Nesse intervalo de 10, 11, e até 15 anos sem tratamento especializado, o diagnóstico pode piorar, e muito. No início da mesma pesquisa, apenas 7% dos voluntários tinham mais de duas crises por mês. Onze anos depois, 40% já sofriam com mais de 15 dias de crise por mês. “Quanto mais você deixar o cérebro aprender a fazer enxaqueca, melhor ele fará”, conclui o neurologista.
A estimativa é que um paciente vai atribuir sua dor a, no mínimo, quatro gatilhos diferentes. E só quando eles falham (ou seja, a pessoa corta o chocolate, o vinho, a pílula, o queijo, e continua tendo crises) é que ela procura alguém para tratar a causa. Nesse intervalo, o cérebro cursa seu Mestrado em Enxaqueca Crônica.

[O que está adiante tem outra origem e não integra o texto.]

Lemma CreateOrGetConversation_ok id now input s x s' :
  CreateOrGetConversation id now input s = (Ok x, s') -> got id now input s s' x.
Proof.
  intros H. unfold CreateOrGetConversation in H. run H.
  assert (s0 = s /\ (in_Kind input = "community_channel"%string ->
    exists ch, in_ChannelID input = Some ch /\ is_Some (channels (rooms (db s)) !! ch))) as [-> Hch].
  { unfold kind_shape_ok in Hrun2. destruct (in_Kind input =s? "community_channel") eqn:Ek.
    - apply str_eqb_true in Ek. rewrite Ek in Hrun2. simpl in Hrun2. bool_to_prop.
      destruct (in_CommunityID input) as [k|]; [|done]. destruct (in_ChannelID input) as [ch|]; [|done].
      unfold validate_channel in Hrun3. run Hrun3. split; [done|]. eauto.
    - run Hrun3. split; [done|]. intros Hk. by rewrite Hk, str_eqb_refl in Ek. }
  apply (check_each_ok _ (fun s' b => blocked_either s.(db) (in_CreatedBy input) b = false /\
    account_active s.(db) b = true)) in Hrun4 as [-> Hblk]; cycle 1.
  { intros b t1 u t2 E. unfold validate_member in E. run E. bool_to_prop.
    destruct (_ =s? _) in E; [destruct (in_CommunityID input)|]; by run E. }
  destruct (in_Kind input =s? "dm") eqn:Edm.
  - apply str_eqb_true in Edm. destruct (dm_pairs _ !! _) as [cid|] eqn:Epair; run H.
    + eapply got_existing; try done.
    + assert (x.1.(conv_ID) = id /\ x.2 = true) as [??].
      { pose proof H as H'. unfold create_conversation in H'. run H'. done. }
      apply create_conversation_ok in H. eapply got_created; try done.
  - assert (x.1.(conv_ID) = id /\ x.2 = true) as [??].
    { pose proof H as H'. unfold create_conversation in H'. run H'. done. }
    apply create_conversation_ok in H. eapply got_created; try done.
    intros E. by rewrite E, str_eqb_refl in Edm.
Qed.

Section preservation.
Context (s s' : Store).
Abbreviation L := s.(limits).
Abbreviation R := s.(db).(rooms).
Abbreviation R' := s'.(db).(rooms).
Hypothesis Hlim : limits_ok L.
Hypothesis Hinv : rooms_inv L R.

Lemma CreateCommunity_inv id now name by_ x :
  CreateCommunity id now name by_ s = (Ok x, s') -> rooms_inv L R'.
Proof.
  intros H. unfold CreateCommunity in H. run H. simpl in *.
  apply insert_comm_member_dom in Hrun0 as (_ & _ & m' & Hr & Hm). simpl in *. rewrite Hr. clear Hr.
  bool_to_prop. unfold exists_in in *. bool_to_prop.
  assert (forall a, (id, a) ∉ dom R.(comm_members)) as Hfresh.
  { intros u Hin. by apply H, (inv_comm_ref _ _ Hinv id u). }
  constructor; simpl; try apply Hinv.
  - intros k. rewrite Hm, scope_union. destruct (decide (k = id)) as [->|Hk].
    + rewrite (scope_fresh id _ Hfresh), union_empty_r_L.
      etrans; [apply (card_mono _ {[(id, by_)]})|rewrite card_singleton; apply Hlim].
      intros ?; rewrite elem_of_scope; set_solver.
    + replace (scope k {[(id, by_)]}) with (∅ : gset (string * string)); [rewrite union_empty_l_L; apply Hinv|].
      apply set_eq. intros [? ?]. rewrite elem_of_scope. set_solver.
  - intros k u. rewrite Hm. rewrite elem_of_union, elem_of_singleton. intros [[= -> ->]|Hin].
    + rewrite lookup_insert_eq. eauto.
    + rewrite lookup_insert_is_Some'. right. by apply (inv_comm_ref _ _ Hinv k u).
  - intros c cv k Hc Hk. rewrite lookup_insert_is_Some'. right. by eapply inv_conv_comm.
  - intros c cv Hc Hkind. destruct (inv_channel _ _ Hinv c cv Hc Hkind) as (k & Hk & Hiff).
    exists k. split; [done|]. intros u. rewrite Hiff, Hm.
    pose proof (inv_conv_comm _ _ Hinv c cv k Hc Hk).
    rewrite elem_of_union, elem_of_singleton. split; [auto|]. by intros [[= -> _]|?].
Qed.

Lemma CreateChannelWithConversation_inv ch c now k name kind by_ x :
  nullableString (Some ch) = Some ch ->
  CreateChannelWithConversation ch c now k name kind by_ s = (Ok x, s') -> rooms_inv L R'.
Proof.
  intros Htrim H. unfold CreateChannelWithConversation in H. run H.
  apply checkMembers_ok in Hrun2 as [-> Hcount].
  apply checkOwn_ok in Hrun3 as [-> Hown].
  apply (check_each_ok _ (fun s y => y.1 = by_ \/
    account_conversations s.(db) y.1 + 1 <= s.(limits).(ConversationsPerAccount))) in Hrun4 as [-> Hother]; cycle 1.
  { intros [b r] t1 u t2 E. destruct (b =s? by_) eqn:Ea; [run E; split; [done|left; by apply str_eqb_true]|].
    apply checkOther_ok in E as [-> ?]. split; [done|]. by right. }
  unfold insert_channel in Hrun5. run Hrun5. unfold insert_conversation in Hrun6. run Hrun6. simpl in *.
  apply (for_each_members (fun y : string * MemberRow => (c, y.1))) in Hrun7 as (_ & m' & Hr & Hm & _); cycle 1.
  { intros [b row] t1 u t2 E. by apply member_and_event in E. }
  simpl in *. rewrite Hr. clear Hr. bool_to_prop. unfold exists_in in *. bool_to_prop.
  unfold account_conversations, communityMemberCount in *.
  rewrite scopes_of_card, ?rows_of_card in *. setoid_rewrite scopes_of_card in Hother.
  eapply (inv_new_conversation _ R _ c); try done; simpl.
  - by apply eq_None_not_Some.
  - intros ? ([b row] & -> & _)%elem_of_list_to_set%list_elem_of_fmap. done.
  - etrans; [apply card_list_to_set|]. rewrite rows_of_card. lia.
  - intros b ([b' row] & [= ->] & Hin)%elem_of_list_to_set%list_elem_of_fmap.
    destruct (Hother _ Hin) as [Hb|Hb]; simpl in Hb; [by subst|done].
  - by intros k' [= <-].
  - intros _. exists k. split; [done|]. intros b. rewrite elem_of_list_to_set, list_elem_of_fmap, elem_of_dom. split.
    + intros ([b' row] & [= ->] & Hin%elem_of_rows_of). eauto.
    + intros [row Hrow]. exists (b, row). split; [done|]. by apply elem_of_rows_of.
  - intros ch'. rewrite lookup_insert_is_Some'. intros [<-|?]; [by right|by left].
Qed.
(** ** Editing and deleting *)

Definition live_owned (d : DB) (now : Z) (messageID accountID : string) : option MessageEnvelope :=
  match d.(content).(messages) !! messageID with
  | Some m => if (m.(m_SenderAccountID) =s? accountID) && bool_decide (m.(m_DeletedAt) = None) &&
                 unexpired now m && is_member d m.(m_ConversationID) accountID
              then Some m else None
  | None => None
  end.

(** [messageAfterOwnedMutationTx] on zero affected rows. *)
Definition mutation_error (d : DB) (now : Z) (messageID : string) : store_error :=
  match d.(content).(messages) !! messageID with
  | Some m => if unexpired now m then ErrForbidden else ErrNotFound
  | None => ErrNotFound
  end.

Definition updateMessageEnvelope (now : Z) (messageID accountID ciphertext cryptoProtocol cryptoMetadata : string)
    (eventType : string) : Tx (MessageEnvelope * Z) :=
  guard_tx (negb (ciphertext =s? "") && negb (TrimSpace cryptoProtocol =s? "")) ErrForbidden ≫= fun _ =>
  let cryptoMetadata := empty_json cryptoMetadata "{}" in
  transaction (
    d ← read (fun d => d);
    m ← require (live_owned d now messageID accountID) (mutation_error d now messageID);
    let m' := mkMessageEnvelope m.(m_ID) m.(m_ConversationID) m.(m_SenderAccountID) m.(m_SenderDeviceID)
      m.(m_IdempotencyKey) ciphertext cryptoProtocol cryptoMetadata m.(m_AttachmentRefs) m.(m_ReplyToID)
      m.(m_ThreadRootID) m.(m_CreatedAt) (Some now) m.(m_DeletedAt) m.(m_ExpiresAt) in
    on_content (upd_messages (insert messageID m')) ≫= fun _ =>
    (if eventType =s? "" then mret tt else guard_tx (marshals m') ErrEncoding) ≫= fun _ =>
    eventID ← insertOptionalSyncEvent eventType None m'.(m_ConversationID) (messageSyncEventPayload m') now;
    mret (m', eventID)).

Definition UpdateMessageEnvelopeWithSyncEvent (now : Z) (messageID accountID ciphertext cryptoProtocol cryptoMetadata : string)
    : Tx (MessageEnvelope * Z) :=
  updateMessageEnvelope now messageID accountID ciphertext cryptoProtocol cryptoMetadata "message.envelope.edited".

(** [releaseMessageAttachments]: the links of the message go, and with them
    the attachments nothing links, whose blobs are queued. *)
Definition linked_attachments (c : Content) (messageID : string) : list (string * string) :=
  omap (fun '(aid, mid) => if mid =s? messageID
                           then (fun a => (aid, a.(at_storage_key))) <$> c.(attachments) !! aid else None)
       (map_to_list c.(message_attachments)).

Definition release_one (now : Z) (item : string * string) : Tx unit :=
  d ← read (fun d => d);
  if exists_in d.(content).(attachments) item.1 && negb (exists_in d.(content).(message_attachments) item.1)
  then on_content (upd_attachments (delete item.1)) ≫= fun _ => enqueueBlobDeletion now item.2
  else mret tt.

Definition releaseMessageAttachments (now : Z) (messageID : string) : Tx unit :=
  items ← read (fun d => linked_attachments d.(content) messageID);
  match items with
  | [] => mret tt
  | _ => on_content (upd_message_attachments (filter (fun kv => kv.2 <> messageID))) ≫= fun _ =>
         for_each items (release_one now)
  end.

Definition messageCreatedEventID (d : DB) (conversationID messageID : string) (createdAt : Z) : Z :=
  foldr Z.max 0 (omap (fun '(id, e) =>
    if bool_decide (e.(se_conversation_id) = Some conversationID) && (e.(se_type) =s? "message.envelope.created") &&
       (e.(se_created_at) =? createdAt) && bool_decide (p_str e.(se_payload) "message_id" = Some messageID)
    then Some id else None) (map_to_list d.(events).(sync_events))).

Definition deleteMessageEnvelope (now : Z) (messageID accountID markerCiphertext cryptoProtocol cryptoMetadata : string)
    (eventType : string) : Tx (MessageEnvelope * Z) :=
  guard_tx (negb (markerCiphertext =s? "") && negb (TrimSpace cryptoProtocol =s? "")) ErrForbidden ≫= fun _ =>
  let cryptoMetadata := empty_json cryptoMetadata
    ("{" +:+ Json.quote +:+ "deleted" +:+ Json.quote +:+ ":true}") in
  transaction (
    d ← read (fun d => d);
    m ← require (live_owned d now messageID accountID) (mutation_error d now messageID);
    let m' := mkMessageEnvelope m.(m_ID) m.(m_ConversationID) m.(m_SenderAccountID) m.(m_SenderDeviceID)
      m.(m_IdempotencyKey) markerCiphertext cryptoProtocol cryptoMetadata "[]" m.(m_ReplyToID)
      m.(m_ThreadRootID) m.(m_CreatedAt) m.(m_EditedAt) (Some now) m.(m_ExpiresAt) in
    on_content (upd_messages (insert messageID m')) ≫= fun _ =>
    releaseMessageAttachments now messageID ≫= fun _ =>
    from ← read (fun d => messageCreatedEventID d m'.(m_ConversationID) messageID m'.(m_CreatedAt));
    on_events (upd_sync_events (redact_where (fun id e =>
      (from <=? id) && copies_message message_version_type m'.(m_ConversationID) messageID e))) ≫= fun _ =>
    (if eventType =s? "" then mret tt else guard_tx (marshals m') ErrEncoding) ≫= fun _ =>
    eventID ← insertOptionalSyncEvent eventType None m'.(m_ConversationID) (messageSyncEventPayload m') now;
    mret (m', eventID)).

Todas as evidências científicas deixam claro, portanto, que nem a maior disciplina do mundo pode driblar a enxaqueca. Tampouco é possível simplesmente ignorar as crises. Felizmente, a ciência apresenta caminhos – alguns deles muito recentes – que atacam o problema na raiz, e libertam o paciente da exigência de uma vida excessivamente regrada. “Você vai saber que está melhor quando os ‘gatilhos’ não fizerem mais diferença. O paciente em tratamento pode agir como quiser.”
Gatilhos e mitos
53% dos enxaquecosos desconfiam do chocolate.
35% deles acham que é o álcool.
95,7% das crises de enxaqueca não têm relação com nenhum dos gatilhos mais famosos.
Chocolate: Um dos mais famosos vilões da doença é inocente.
Álcool: As dores de cabeça no dia seguinte podem não ter nada a ver.
Glutamato Monossódico: O tempero em pó de salgadinhos e caldos também se safou dessa.
Nitrato: Ninguém sabe se esse nutriente polêmico, presente tanto no bacon quanto em vegetais escuros, faz bem ou faz mal. Mas a enxaqueca ele não afeta.